Russian authorities, which did not comment for this article, have since doubled down on censorship in Russia. On March 4, lawmakers passed amendments that criminalised “discrediting” Russian armed forces or calling for sanctions against Russia.

Lawmakers made the spread of “fake” information an offence punishable with fines or a jail term of up to 15 years, a move that led some international news outlets to halt reporting in Russia.

Authorities also restricted access to Facebook and Twitter and blocked several independent media and Ukrainian websites.

In response, Twitter said people should have free and open access to the internet, particularly during times of crisis. Nick Clegg, president of global affairs for Facebook’s parent company Meta, said millions of ordinary Russians would be cut off from reliable information.

Several Russian media outlets suspended their work. Ekho Moskvy, a liberal radio station, was dissolved by its board after the prosecutor general’s office blocked its website over its coverage of the war. Television channel Rain suspended its work after its website was blocked. The Novaya Gazeta newspaper, whose editor Dmitry Muratov was a co-winner of last year’s Nobel Peace Prize, said it would pause its work until the end of Russia’s “special operation” in Ukraine.

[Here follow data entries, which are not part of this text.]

Lemma process_log_data_null_ts_witness :
  ∃ w' e,
    process_log_data (session 0 [catalog_S1] [activity_home; activity_null_ts])
      "in/" "out" empty_world = (w', Raise e) ∧ e ≠ AnalysisException ∧
    store w' = <["out" +:+ "/tbl_users.parquet" :=
                   users_parquet
                     (filter_next_song
                        (Spark.rows (log_frame [activity_home; activity_null_ts])))]>
                 (store empty_world) ∧
    store w' !! ("out" +:+ "/tbl_time.parquet") = None ∧
    store w' !! ("out" +:+ "/tbl_songplays.parquet")
    = store empty_world !! ("out" +:+ "/tbl_songplays.parquet").
Proof.
  apply (process_log_data_null_ts (session 0 [catalog_S1] [activity_home; activity_null_ts])
           "in/" "out" empty_world (log_frame [activity_home; activity_null_ts])
           activity_null_ts);
    try reflexivity.
  - apply (bool_decide_unpack _). vm_compute. exact I.
  - right. left.
Defined.



(** A [ts] far beyond the year 9999 is a [ValueError]. *)
Example get_timestamp_out_of_range :
  get_timestamp 0 (Some (2 ^ 50)) = Raise ValueError ∧ out_of_range 0 (2 ^ 50).
Proof.
  split; [vm_compute; reflexivity|].
  apply (bool_decide_unpack _). vm_compute. exact I.
Qed.

Lemma filter_next_song_nil (logs : list LogData.t) :
  (∀ r, r ∈ logs → LogData.page r ≠ Some "NextSong") → filter_next_song logs = [].
Proof.
  intros Hnone. destruct (filter_next_song logs) as [|r l] eqn:Hf; [done|].
  assert (Hr : r ∈ filter_next_song logs) by (rewrite Hf; left).
  apply elem_of_filter_next_song in Hr as [Hpage Hr]. by destruct (Hnone r Hr).
Qed.

(** X8: A log without any NextSong record is no error: when the frames have
    the columns that are named, the users, time and songplays data sets are
    written, each without a row. *)
Theorem process_log_data_no_song_plays spark i o w logs song_df :
  Spark.read_log_json spark (i +:+ "log_data/*/*/*.json") = Some logs →
  Spark.read_song_json spark (i +:+ "song_data/*/*/*/*.json") = Some song_df →
  Spark.has_columns ("page" :: users_columns) (Spark.columns logs) →
  "ts" ∈ Spark.columns logs →
  "artist_name" ∈ joined_song_columns song_df →
  "artist" ∈ joined_log_columns logs →
  songplays_select_ok logs song_df →
  (∀ r, r ∈ Spark.rows logs → LogData.page r ≠ Some "NextSong") →
  store w !! (o +:+ "/tbl_users.parquet") = None →
  store w !! (o +:+ "/tbl_time.parquet") = None →
  store w !! (o +:+ "/tbl_songplays.parquet") = None →
  ∃ w', process_log_data spark i o w = (w', Ok ()) ∧
        store w' !! (o +:+ "/tbl_users.parquet")
        = Some {| partition_by := []; data := UsersFrame [] |} ∧
        store w' !! (o +:+ "/tbl_time.parquet")
        = Some {| partition_by := ["year"; "month"]; data := TimeFrame [] |} ∧
        store w' !! (o +:+ "/tbl_songplays.parquet")
        = Some {| partition_by := ["year"; "month"]; data := SongplaysFrame [] |}.
Proof.
  intros Hlogs Hsongs Hcols Hts Hname Hartist Hsel Hnone Husers Htime Hplays.
  apply filter_next_song_nil in Hnone.
  eexists. split.
  - apply (process_log_data_Ok spark i o w logs song_df []); try done.
    by rewrite Hnone.
  - cbn [store].
    rewrite lookup_insert_eq.
    rewrite (lookup_insert_ne _ (o +:+ "/tbl_songplays.parquet") (o +:+ "/tbl_time.parquet"))
      by (apply append_ne; done).
    rewrite lookup_insert_eq.
    rewrite !(lookup_insert_ne _ _ (o +:+ "/tbl_users.parquet")) by (apply append_ne; done).
    rewrite lookup_insert_eq. rewrite Hnone.
    unfold songplays_parquet, songplays_table. cbn [Spark.join mbind list_bind].
    by rewrite with_id_nil.
Qed.

Lemma process_log_data_no_song_plays_witness :
  ∃ w', process_log_data (session 0 [catalog_S1] [activity_home]) "in/" "out" empty_world
        = (w', Ok ()) ∧
        store w' !! ("out" +:+ "/tbl_users.parquet")
        = Some {| partition_by := []; data := UsersFrame [] |} ∧
        store w' !! ("out" +:+ "/tbl_time.parquet")
        = Some {| partition_by := ["year"; "month"]; data := TimeFrame [] |} ∧
        store w' !! ("out" +:+ "/tbl_songplays.parquet")
        = Some {| partition_by := ["year"; "month"]; data := SongplaysFrame [] |}.
Proof.
  apply (process_log_data_no_song_plays (session 0 [catalog_S1] [activity_home])
           "in/" "out" empty_world (log_frame [activity_home]) (song_frame [catalog_S1]));
    try reflexivity;
    try (apply (bool_decide_unpack _); vm_compute; exact I).
  intros r Hr. apply list_elem_of_singleton in Hr as ->. discriminate.
Defined.
(** The file is missing, or no line of it defines an entry under [key]. *)
Definition file_lacks (key : string) (file : option (list string)) : bool :=
  match file with
  | Some f => lines_lack key f
  | None => true
  end.

Definition url_v1 : string := "https://api.cerebras.ai/v1".

Definition model_environ : gmap string string :=
  <["CEREBRAS_MODEL" := "llama3.1-8b"]> (<["CEREBRAS_API_KEY" := "k"]> ∅).

Definition model_file : option (list string) :=
  Some ["# settings"; "cerebras_model = qwen-3-32b"].

(** The line [cerebras_api_key = "abc"]. *)
Definition abc_line : string := q "cerebras_api_key = 'abc'".

Definition empty_key_environ : gmap string string :=
  <["CEREBRAS_API_KEY" := EmptyString]> ∅.

(** The request that [chat] sends. *)
Definition chat_request (self : Client) (messages : list Message)
    (max_tokens : Z) (temperature : float) : Request :=
  mkRequest (base_url self +:+ "/chat/completions")
            (headers self)
            (mkBody (model self) messages max_tokens temperature None).

Definition sent (w : World) (r : Request) : World :=
  mkWorld (requests w ++ [r]) (stdout w) (stderr w).

(** A server that answers every request with one response. *)
Definition constant_server (resp : Response) : Request -> Response :=
  fun _ => resp.

Definition demo_client : Client := mkClient "k" "zai-glm-4.7" url_v1.

Definition unauthorized : Response :=
  mkResponse 401 (q "{'message':'Wrong API Key'}") (Raise TypeError) [].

Online censorship was already rising before the invasion. Ahead of the September elections last year, major internet outages were caused by a crackdown on websites linked to jailed opposition leader Alexei Navalny and on technology used to circumvent online bans.

Around 200,000 websites were blocked in 2021, according to data from Roskomsvoboda, a group that monitors internet freedom in Russia. They included the website of OVD-Info, which has documented anti-Kremlin protests for years. This year, as of March 10, more than 46,000 sites have been blocked, according to Roskomsvoboda.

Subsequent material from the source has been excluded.